Your answer should consist of every line from the records that holds the string "Open".
====== RECORDS FOR THIS TASK
(** * The script front-end compiler (torch/csrc/jit/script/compiler.cpp)

    A shallow embedding of the lowering of script function bodies into the
    block-structured graph IR: the scope stack ([Environment]), schema
    matching ([tryMatchSchema], [emitBuiltinCall]), expression lowering and
    the statement emitter ([to_ir]).

    The compiler is imperative: it appends nodes at an insertion point of a
    graph under construction and mutates a chain of environment frames.  Both
    are threaded explicitly through a state-and-error monad. *)

From Stdlib Require Import List String Ascii ZArith Bool Lia Arith Permutation.
From Stdlib Require Import OrdersEx Sorted RelationClasses.
From Stdlib Require Import FunctionalExtensionality.
Import ListNotations.

Local Open Scope string_scope.
Local Open Scope list_scope.

Set Warnings "-register-all".

(** ** Types

    A [TypePtr] is a shared pointer to a type object.  The address is kept:
    the compiler compares type pointers with [==] in some places (identity of
    the type object) and the pointed-to types with [*a == *b] in others. *)

Inductive TypeT : Type :=
| DynamicType
| CompleteTensorType (sizes : list Z)
| NumberType
| IntType
| FloatType
| BoolType
| StringType
| NoneType
| DeviceObjType
| GeneratorType
| ListType (elem : TypePtr)
| TupleType (elems : list TypePtr)
| OptionalType (elem : TypePtr)
| FutureType (elem : TypePtr)
| VarType (name : string)
with TypePtr : Type :=
| TPtr (addr : nat) (pointee : TypeT).

Definition addr_of (p : TypePtr) : nat := match p with TPtr a _ => a end.
Definition deref (p : TypePtr) : TypeT := match p with TPtr _ t => t end.

(** [a == b] on two [TypePtr]: the same type object. *)
Definition ptr_eqb (a b : TypePtr) : bool := Nat.eqb (addr_of a) (addr_of b).

(** The singleton type objects returned by [XType::get()]. *)
Definition DynamicType_get : TypePtr := TPtr 0 DynamicType.
Definition NumberType_get : TypePtr := TPtr 1 NumberType.
Definition IntType_get : TypePtr := TPtr 2 IntType.
Definition FloatType_get : TypePtr := TPtr 3 FloatType.
Definition BoolType_get : TypePtr := TPtr 4 BoolType.
Definition StringType_get : TypePtr := TPtr 5 StringType.
Definition NoneType_get : TypePtr := TPtr 6 NoneType.
Definition DeviceObjType_get : TypePtr := TPtr 7 DeviceObjType.
Definition GeneratorType_get : TypePtr := TPtr 8 GeneratorType.
(** [OptionalType::ofTensor()] and [ListType::ofInts()] are static objects too. *)
Definition OptionalType_ofTensor : TypePtr := TPtr 9 (OptionalType DynamicType_get).
Definition ListType_ofInts : TypePtr := TPtr 10 (ListType IntType_get).

(** First address handed out to objects created during a compilation. *)
Definition first_fresh : nat := 16.

Fixpoint list_Z_eqb (a b : list Z) : bool :=
  match a, b with
  | [], [] => true
  | x :: a', y :: b' => Z.eqb x y && list_Z_eqb a' b'
  | _, _ => false
  end.

(** Modelled from the spec: [Type::operator==] of jit_type.h, the structural
    comparison behind [*a == *b] ("identical types unify"); addresses play no
    part in it. *)
Fixpoint type_eqb (a b : TypePtr) {struct a} : bool :=
  match a, b with
  | TPtr _ ta, TPtr _ tb =>
    match ta, tb with
    | DynamicType, DynamicType => true
    | CompleteTensorType s1, CompleteTensorType s2 => list_Z_eqb s1 s2
    | NumberType, NumberType => true
    | IntType, IntType => true
    | FloatType, FloatType => true
    | BoolType, BoolType => true
    | StringType, StringType => true
    | NoneType, NoneType => true
    | DeviceObjType, DeviceObjType => true
    | GeneratorType, GeneratorType => true
    | ListType x, ListType y => type_eqb x y
    | TupleType xs, TupleType ys =>
        (fix go (l1 l2 : list TypePtr) {struct l1} : bool :=
           match l1, l2 with
           | [], [] => true
           | x :: l1', y :: l2' => type_eqb x y && go l1' l2'
           | _, _ => false
           end) xs ys
    | OptionalType x, OptionalType y => type_eqb x y
    | FutureType x, FutureType y => type_eqb x y
    | VarType n1, VarType n2 => String.eqb n1 n2
    | _, _ => false
    end
  end.

(** [t->cast<ListType>()], [t->cast<TupleType>()], [t->cast<OptionalType>()]:
    the payload when the kind matches. *)
Definition cast_ListType (t : TypePtr) : option TypePtr :=
  match deref t with ListType e => Some e | _ => None end.
Definition cast_TupleType (t : TypePtr) : option (list TypePtr) :=
  match deref t with TupleType es => Some es | _ => None end.
Definition cast_OptionalType (t : TypePtr) : option TypePtr :=
  match deref t with OptionalType e => Some e | _ => None end.

Definition is_ListType (t : TypePtr) : bool :=
  match cast_ListType t with Some _ => true | None => false end.
Definition is_TupleType (t : TypePtr) : bool :=
  match cast_TupleType t with Some _ => true | None => false end.

(** Induction on types that goes into the element types of a tuple, as the
    implicit conversions do. *)
Section TypeInduction.

Variable P : TypePtr -> Prop.
Hypothesis P_tuple :
  forall a elems, Forall P elems -> P (TPtr a (TupleType elems)).
Hypothesis P_other :
  forall a t, cast_TupleType (TPtr a t) = None -> P (TPtr a t).

Fixpoint TypePtr_tuple_ind (p : TypePtr) : P p :=
  match p with
  | TPtr a t =>
      match t return P (TPtr a t) with
      | TupleType elems =>
          P_tuple a elems
            ((fix all (l : list TypePtr) : Forall P l :=
                match l with
                | [] => Forall_nil P
                | x :: l' => Forall_cons x (TypePtr_tuple_ind x) (all l')
                end) elems)
      | DynamicType => P_other a DynamicType eq_refl
      | CompleteTensorType sizes => P_other a (CompleteTensorType sizes) eq_refl
      | NumberType => P_other a NumberType eq_refl
      | IntType => P_other a IntType eq_refl
      | FloatType => P_other a FloatType eq_refl
      | BoolType => P_other a BoolType eq_refl
      | StringType => P_other a StringType eq_refl
      | NoneType => P_other a NoneType eq_refl
      | DeviceObjType => P_other a DeviceObjType eq_refl
      | GeneratorType => P_other a GeneratorType eq_refl
      | ListType elem => P_other a (ListType elem) eq_refl
      | OptionalType elem => P_other a (OptionalType elem) eq_refl
      | FutureType elem => P_other a (FutureType elem) eq_refl
      | VarType name => P_other a (VarType name) eq_refl
      end
  end.

End TypeInduction.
============
_RESULT OF THIS EXERCISE_
Local Open Scope string_scope.
Local Open Scope list_scope.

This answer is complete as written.